Kepala ahli ekonomi IMF, Maurice Obstfeld, mengatakan dalam konferensi pers yang disiarkan langsung dari Washington DC, Amerika Serikat, Selasa, pukul 09.00 waktu setempat, angka itu sedikit lebih tinggi dari perkiraan IMF pada Juli 2016, yakni 4,1 persen, dan diperkirakan akan tumbuh mencapai 4,6 persen pada 2017.
"Secara keseluruhan, ketahanan Asia-Pasifik masih berlanjut di tengah kelesuan global," kata dia.
Meskipun tetap tumbuh, namun IMF menggarisbawahi bahwa terdapat perbedaan ketahanan yang cukup tajam di antara negara-negara berkembang di tiap kawasan.

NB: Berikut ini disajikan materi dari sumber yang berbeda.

(** The entry survives every action but a cleaning above its expiry and a new
    transaction with its signature. *)
Lemma task_step_confirmed L sig s ev :
  confirmed_until L sig (tk_cache s) -> ~ inserting sig s -> not_forwarded sig ev ->
  (forall now h props, ev = TkCleanTask now -> tk_clean s = CpTxs h -> txs (tk_cache s) !! sig = Some props -> h <= txp_last_valid_blockheight props) ->
  confirmed_until L sig (tk_cache (task_step s ev).1) /\ ~ inserting sig (task_step s ev).1.
Proof.
  destruct s as [d bp ip cp]. unfold inserting in *. intros Hc Hi Hf Hk. destruct ev as [b|b| | |now|ev|sig' c sink now|sig' c|info]; cbn [task_step tk_cache tk_block tk_info tk_clean] in *.
  - by destruct bp.
  - by destruct ip.
  - pose proof (block_action_confirmed L sig bp d Hc Hi) as [H1 H2]. by destruct (block_action bp d) as [[pc d'] notes].
  - destruct ip as [|b pc]; cbn [info_action fst]; [done|]. destruct (add_action _ _ _) as [pc' st]. done.
  - destruct cp as [|h|h r|h|]; cbn [clean_action fst]; try done. split; [|done].
    destruct Hc as (props & Hp & Hs & Hl). exists props. split; [|done]. cbn. apply map_lookup_filter_Some_2; [done|]. cbn. by eapply Hk.
  - pose proof (other_cache ev d) as Ho. destruct ev; try done.
  - done.
  - done.
  - cbn [not_forwarded] in Hf. split; [|done]. apply insert_confirmed_until; [done|]. intros E. by destruct Hf.
Qed.
(** While a transaction is confirmed, a connection writes only what had passed
    the check before. *)
Lemma conn_step_confirmed d c ev c' o sig :
  is_transaction_confirmed (txs d) sig = true -> conn_step d c ev = Done (c', o) ->
  with_sig sig (written o) + with_sig sig (passed c') <= with_sig sig (passed c).
Proof.
  intros Hc Hs.
  assert (forall c1 o1, Done (c1, o1) = Done (c', o) -> written o1 = [] -> passed c1 = passed c ->
    with_sig sig (written o) + with_sig sig (passed c') <= with_sig sig (passed c)) as Hsame.
  { intros c1 o1 [= <- <-] -> ->. change (with_sig sig []) with 0. lia. }
  destruct ev as [| | | | |ok|k w|]; cbn [conn_step] in Hs.
  - destruct (cn_filler c), (cn_sender c) eqn:Hp; try (by eapply Hsame). eapply Hsame; [exact Hs|done|]. unfold passed. cbn. by rewrite Hp.
  - assert (written o = [] /\ passed c' = passed c) as [Hw Hp]; [|rewrite Hw, Hp; change (with_sig sig []) with 0; lia].
    unfold fill_action in Hs. repeat case_match; try (destruct (heap_insert _ _); [|done]; cbn [mbind outcome_bind] in Hs);
      injection Hs as <- <-; split; try done; apply written_lost.
  - destruct (cn_filler c); try (by eapply Hsame). destruct (cn_filler_exit c); [|by eapply Hsame].
    eapply Hsame; [exact Hs|apply written_lost|done].
  - destruct (cn_filler c), (cn_sender c) eqn:Hp; try (by eapply Hsame); (eapply Hsame; [exact Hs|done|]); unfold passed; cbn; by rewrite Hp.
  - unfold send_action in Hs. destruct (cn_sender c) as [| | | |tx|tx| |] eqn:Hp; try (by eapply Hsame).
    + eapply Hsame; [exact Hs|done|]. unfold passed. destruct (cn_notified c); cbn; by rewrite ?Hp.
    + destruct (heap_pop _) as [[popped h]|]; [|done]. cbn [mbind outcome_bind fst snd] in Hs. eapply Hsame; [exact Hs|done|].
      unfold passed. cbn. rewrite Hp. by destruct popped.
    + destruct (is_transaction_confirmed (txs d) (si_signature tx)) eqn:Ht; [eapply Hsame; [exact Hs|done|]; unfold passed; cbn; by rewrite Hp|].
      injection Hs as <- <-. unfold passed. cbn [set_sender cn_sender cn_flight]. rewrite Hp. cbn [written omap list_omap].
      rewrite with_sig_app. assert (with_sig sig [tx] = 0) as ->.
      { unfold with_sig. rewrite filter_cons_False; [done|]. intros <-. congruence. }
      change (with_sig sig []) with 0. cbn [app]. lia.
    + destruct (cn_filler c); try (by eapply Hsame). eapply Hsame; [exact Hs|apply written_lost|]. unfold passed. cbn. by rewrite Hp.
  - destruct ok, (cn_filler c), (cn_sender c) as [| | | |tx|tx| |] eqn:Hp; try (by eapply Hsame); injection Hs as <- <-; unfold passed;
      cbn [set_sender cn_sender cn_flight written omap list_omap]; rewrite Hp, ?with_sig_app; change (with_sig sig []) with 0; unfold with_sig; lia.
  - destruct (cn_flight c !! k) as [tx|] eqn:Hk; [|destruct (cn_filler c), (cn_sender c); by eapply Hsame].
    assert (Done (set_sender c (cn_heap c) (cn_sender c) (cn_notified c) (take k (cn_flight c) ++ drop (S k) (cn_flight c)),
                [if w then Written tx else Lost LossNotWritten tx]) = Done (c', o)) as Hs' by (by destruct (cn_filler c), (cn_sender c)).
    injection Hs' as <- <-. unfold passed. cbn [set_sender cn_sender cn_flight]. rewrite !with_sig_app.
    pose proof (with_sig_perm sig _ _ (take_drop_perm k (cn_flight c) tx Hk)) as Hp.
    change (tx :: take k (cn_flight c) ++ ?l) with ([tx] ++ take k (cn_flight c) ++ l) in Hp. rewrite !with_sig_app in Hp.
    assert (with_sig sig (written [if w then Written tx else Lost LossNotWritten tx]) <= with_sig sig [tx]); [|lia].
    destruct w; cbn [written omap list_omap]; [done|]. unfold with_sig. cbn [filter list_filter length]. lia.
  - destruct (cn_filler c), (cn_sender c) eqn:Hp; try (by eapply Hsame); (eapply Hsame; [exact Hs|done|]); unfold passed;
      destruct (cn_sender_exit c); cbn; by rewrite ?Hp.
Qed.
(** Why a connection gives a transaction up: it is in a block or its blockhash
    has expired, its signature is in the heap already or the heap is full, no
    QUIC connection was available, the stream failed, or the connection was told
    to exit. *)
Definition conn_loss (d : DataCache) (c : connection) (ev : conn_event) (why : loss) (t : SentTransactionInfo) : Prop :=
  match why with
  | LossSettled => check_if_confirmed_or_expired_blockheight d t = true
  | LossHeap => exists info, cn_filler c = FillInsert info /\
      (si_signature info ∈ si_signature <$> heap_txs (cn_heap c) \/ max_number_of_transactions (cn_heap c) <= Z.of_nat (length (heap_txs (cn_heap c))))
  | LossExpired => exists height, cn_filler c = FillExpire height /\ si_last_valid_block_height t <= height
  | LossConfirmed => is_transaction_confirmed (txs d) (si_signature t) = true
  | LossNoConnection => ev = CnPooled false
  | LossNotWritten => exists k, ev = CnFlight k false
  | LossClosed => cn_filler_exit c = true \/ cn_sender c = SendJoin
  | LossLagged => False
  end.

Lemma pq_insert_full max tx l :
  si_signature tx ∉ si_signature <$> l -> Z.of_nat (length l) < max -> pq_insert max tx l ≡ₚ tx :: l.
Proof.
  intros Hn Hl. unfold pq_insert. rewrite bool_decide_eq_false_2 by done. rewrite (proj2 (Z.leb_gt _ _)) by lia. cbn [andb].
  rewrite (proj2 (Z.ltb_ge _ _)); [apply pq_enqueue_perm|]. rewrite (Permutation_length (pq_enqueue_perm tx l)). cbn. lia.
Qed.

Lemma list_minus_filter (P : SentTransactionInfo -> Prop) `{!forall x, Decision (P x)} l t :
  t ∈ list_minus l (filter P l) -> ~ P t.
Proof.
  intros Ht. assert (filter P l ⊆+ l) as Hsub by apply sublist_submseteq, sublist_filter.
  assert (list_minus l (filter P l) ≡ₚ filter (fun x => ~ P x) l) as Hp.
  { apply (Permutation_app_inv_l (filter P l)). rewrite (list_minus_perm l (filter P l) Hsub). clear.
    induction l as [|x l IH]; [done|]. rewrite !filter_cons. destruct (decide (P x)), (decide (~ P x)); try done; [by rewrite IH at 1|].
    by rewrite IH at 1; rewrite Permutation_middle. }
  rewrite Hp in Ht. by apply list_elem_of_filter in Ht as [? _].
Qed.

Lemma fill_action_loss d c c' o why t :
  conn_ok c -> fill_action d c = Done (c', o) -> Lost why t ∈ o -> conn_loss d c CnFill why t.
Proof.
  intros (Hi & Hm & _) Hs Hl. unfold fill_action in Hs. destruct (cn_filler c) as [| | |info| |height|] eqn:Hf; try (injection Hs as <- <-; by apply not_elem_of_nil in Hl).
  - destruct (cn_queue c) as [|info q]; [injection Hs as <- <-; by apply not_elem_of_nil in Hl|].
    destruct (check_if_confirmed_or_expired_blockheight d info) eqn:Hc; injection Hs as <- <-; [|by apply not_elem_of_nil in Hl].
    apply list_elem_of_singleton in Hl. by injection Hl as -> ->.
  - destruct (heap_insert_spec (cn_heap c) info Hi Hm) as (h & E & _ & Ht & _). rewrite E in Hs. cbn [mbind outcome_bind] in Hs.
    injection Hs as <- <-. apply list_elem_of_fmap in Hl as (x & [= -> ->] & Hx). exists info. split; [done|].
    destruct (decide (si_signature info ∈ si_signature <$> heap_txs (cn_heap c))) as [|Hn]; [by left|right].
    apply Z.le_ngt. intros Hlt. rewrite Ht in Hx. pose proof (list_minus_perm (info :: heap_txs (cn_heap c)) _ (pq_insert_sub (max_number_of_transactions (cn_heap c)) info _)) as Hp.
    rewrite (pq_insert_full _ _ _ Hn Hlt) in Hp at 1. apply Permutation_length in Hp. rewrite length_app in Hp.
    destruct (list_minus _ _); [by apply not_elem_of_nil in Hx|]. cbn in Hp. lia.
  - destruct (negb _); injection Hs as <- <-; by apply not_elem_of_nil in Hl.
  - pose proof (heap_remove_expired_spec (cn_heap c) height Hi) as Hr. destruct (heap_remove_expired (cn_heap c) height) as [n h].
    destruct Hr as (_ & Ht & _). injection Hs as <- <-. apply list_elem_of_fmap in Hl as (x & [= -> ->] & Hx). exists height. split; [done|].
    cbn [snd] in Hx. rewrite Ht in Hx. apply list_minus_filter in Hx. unfold heap_retains in Hx. lia.
Qed.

Di kawasan Asia-Pasifik, pemulihan kondisi ekonomi China masih menjadi faktor utama yang mempengaruhi ekonomi negara-negara berkembang di sekitarnya, antara lain melalui kebijakan pemerintah yang terus berusaha mengganti ketergantungan mereka pada investasi dan industri menuju konsumsi dan jasa.
Kebijakan tersebut diperkirakan dapat memperlambat pertumbuhan dalam periode singkat, namun dalam waktu yang sama juga membangun fondasi ekspansi ekonomi yang lebih berkelanjutan dalam jangka waktu yang lama.
Meskipun demikian, Obstfeld mengatakan pemerintah China harus mengambil langkah cepat untuk mengontrol kredit yang "meningkat dengan kecepatan yang berbahaya" dan menghentikan tunjangan modal pada perusahaan milik negara yang tidak menguntungkan.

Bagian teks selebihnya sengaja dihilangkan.